Before recording Traveller, Stapleton made a previous solo album that remains unreleased.
“Me and Luke Wooten, who produced the Steeldrivers’ records, we made another record,” Stapleton says. This was two or three years before Traveller‘s release, and Stapleton had made a genuine fan out of Luke Lewis, the CEO of Universal Music Nashville Entertainment. “Then the Capitol/Universal merger happened,” he explains, “and Mike Dungan took over for Luke. . .Mike came over and all of a sudden, he had so much to do.” Dungan wasn’t as thrilled about Stapleton’s record as Lewis had been, and Stapleton found himself slowly coming to grips with the fact that his album would never be released. “I was 36 or 37 at the time,” he says. “I was pretty sure I was on the chopping block, and I was gonna go back to writing songs, and that was gonna be fine.” As a last-ditch effort, he recorded three new songs with producer Tony Brown, including the short-lived single “What Are You Listening To.” That song didn’t catch on, either. “The week my single died, my dad also died,” he says. “So that just kind of flipped a switch for me. [I started thinking], what did my dad want me to do, musically? And that’s where Traveller came about.
He’s a longtime fan of producer Dave Cobb’s work, particularly the Sturgill Simpson album Metamodern Sounds in Country Music.
“Sonically, modern records don’t sound like that anymore,” he says. “We’re all trying to get into the competition of making the loudest, most compressed thing we can, and that doesn’t make a lot of sense to me.”
Stapleton’s career-making version of the George Jones song “Tennessee Whiskey” was never supposed to be on the album.
“We were in Charlottesville, Virginia, playing a theater there,” he says of the day he first covered “Tennessee Whiskey.” While waiting for the venue’s sound technicians to finish setting up the stage, Stapleton and company stumbled across their own version of the 1983 song. “We were all set up and ready to go, and they were still hooking cables up, so we were just goofing around and playing. [My bandmates] were playing a groove and I said, ‘Whoa, let me layer this thing on top of this,’ and I started messing up a George Jones song over top of it and I said, ‘That’s pretty fun; let’s play it tonight.’ So we did it that night, and we did it the next night, and we did it every night since.”

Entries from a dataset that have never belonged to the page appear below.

(** ** Leaf entries *)

Lemma store_slot_run s l pt va a v :
  vm_inv s l pt -> 0 <= va < MAXVA -> slot (p_mem s) pt va = Some a ->
  exists s', store_pte a v s = Ok tt s' /\ vm_inv s' l pt /\ vm_grow s l s' l pt /\
    forall va', 0 <= va' < VASPAN ->
      pte_at (p_mem s') pt va' =
      if decide (va / 4096 = va' / 4096)
      then (if has (u64 v) PTE_V then Some (u64 v) else None)
      else pte_at (p_mem s) pt va'.
Proof.
  intros [Hk Hwf Hsep] Hva. unfold slot.
  destruct (node (p_mem s) pt (vapath va)) as [p|] eqn:Hn; intros [= <-].
  eexists. split; [reflexivity|].
  assert (Hop : owns (p_mem s) pt p) by (eapply owns_node; [apply vapath_ok|done]).
  pose proof (PX_range 0 va) as HP.
  assert (Hfr : frame (store64 (p_mem s) (p + 8 * PX 0 va) v) (p_mem s)
                  (fun x => p <= x < p + 4096)).
  { intros x Hx. unfold store64, mem_write. rewrite length_le_bytes. case_range; [lia|done]. }
  split; [|split].
  - split; simpl.
    + destruct Hk as (Hfl & Hnd & Hall). split; [|done]. simpl.
      eapply (free_list_other_page kend); [done| |by apply Hsep|exact Hfr|done].
      eapply wf_page; [exact Hwf|done].
    + by eapply pt_wf_store_leaf.
    + intros q Hq. apply (owns_store_leaf kend) in Hq; auto.
  - split; simpl.
    + exists []. split; [done|]. intros q. rewrite (owns_store_leaf kend) by done. set_solver.
    + intros x Hx. apply Hfr. intros Hr. apply Hx. exists p. split; [|done].
      by apply (owns_store_leaf kend).
  - intros va' Hva'. simpl. pose proof MAXVA_eq. pose proof VASPAN_eq. eapply pte_at_store_leaf; done || lia.
Qed.

(** ** [mappages] *)

Definition mk_pte (pa perm : Z) : Z := Z.lor (Z.lor (PA2PTE pa) perm) PTE_V.

(** [n] pages are mapped from [a] to the frames from [pa] on, and nothing
    else changes. *)
Definition maps_range (m m' : mem) (pt a n pa perm : Z) : Prop :=
  forall va, 0 <= va < VASPAN ->
    pte_at m' pt va =
    if in_range a (n * 4096) va
    then Some (mk_pte (pa + (PGROUNDDOWN va - a)) perm)
    else pte_at m pt va.

Lemma mk_pte_range pa perm :
  0 <= pa < 18446744073709551616 -> 0 <= perm < 1024 -> u64 (mk_pte pa perm) = mk_pte pa perm.
Proof.
  intros Hpa Hperm. apply (uwrap_small 64). unfold mk_pte.
  apply lor_range; [lia| |unfold PTE_V; lia].
  apply lor_range; [lia| |lia].
  assert (0 <= PA2PTE pa < 2 ^ 62) by (by apply PA2PTE_range). lia.
Qed.

Lemma mk_pte_flags pa perm : mk_pte pa perm = Z.lor (PA2PTE pa) (Z.lor perm PTE_V).
Proof. unfold mk_pte. by rewrite Z.lor_assoc. Qed.

Lemma mk_pte_valid pa perm : 0 <= perm < 1024 -> has (mk_pte pa perm) PTE_V = true.
Proof.
  intros Hp. rewrite mk_pte_flags, has_PA2PTE; [|apply (lor_range _ _ 10); unfold PTE_V; lia|done].
  unfold has, PTE_V. rewrite Z.land_lor_distr_l. change (Z.land 1 1) with 1.
  destruct (Z.eqb_spec (Z.lor (Z.land perm 1) 1) 0) as [E|]; [|done].
  apply Z.lor_eq_0_iff in E as [_ E]. done.
Qed.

Later, while recording Traveller with Dave Cobb and Vance Powell, “Tennessee Whiskey” made another accidental appearance. “It wasn’t on the list of things we were gonna record for the record,” he says. “We were warming up with it, and Vance and Dave had the presence of mind to have us in the red, like, ‘We’re gonna record this time. Here we go. Just in case.’ And that’s what that was.”
The family that tours together stays together.
These days, the entire Stapleton clan hits the road together, with Stapleton’s mother-in-law doubling as a certified home-school teacher for Chris and Morgane’s children. “We very much have to have a teacher,” Stapleton says. “It allows the year-round travel, with both of us being out here. You know how much touring can mean. . .you’re not home. That was a goal – to have the family traveling thing, and [to reach that point] was a really cool thing, rather than me being gone all weekend long in a pickup truck. The kids get to see national monuments and museums. It’s education you can’t get in a book.”
How does he keep his voice in shape? By knowing when to drink up and shut up.
“I don’t do a lot of talking on tour,” says Stapleton, who admits he rarely does vocal warm-ups to keep his throat in shape. Instead, he hydrates offstage and remains quiet until it’s time to perform. “I just drink a lot of water and walk out there and open up my mouth and believe,” he adds with a laugh. “Sometimes that works out and sometimes it doesn’t. That’s about it. Water. Laying off the talking.”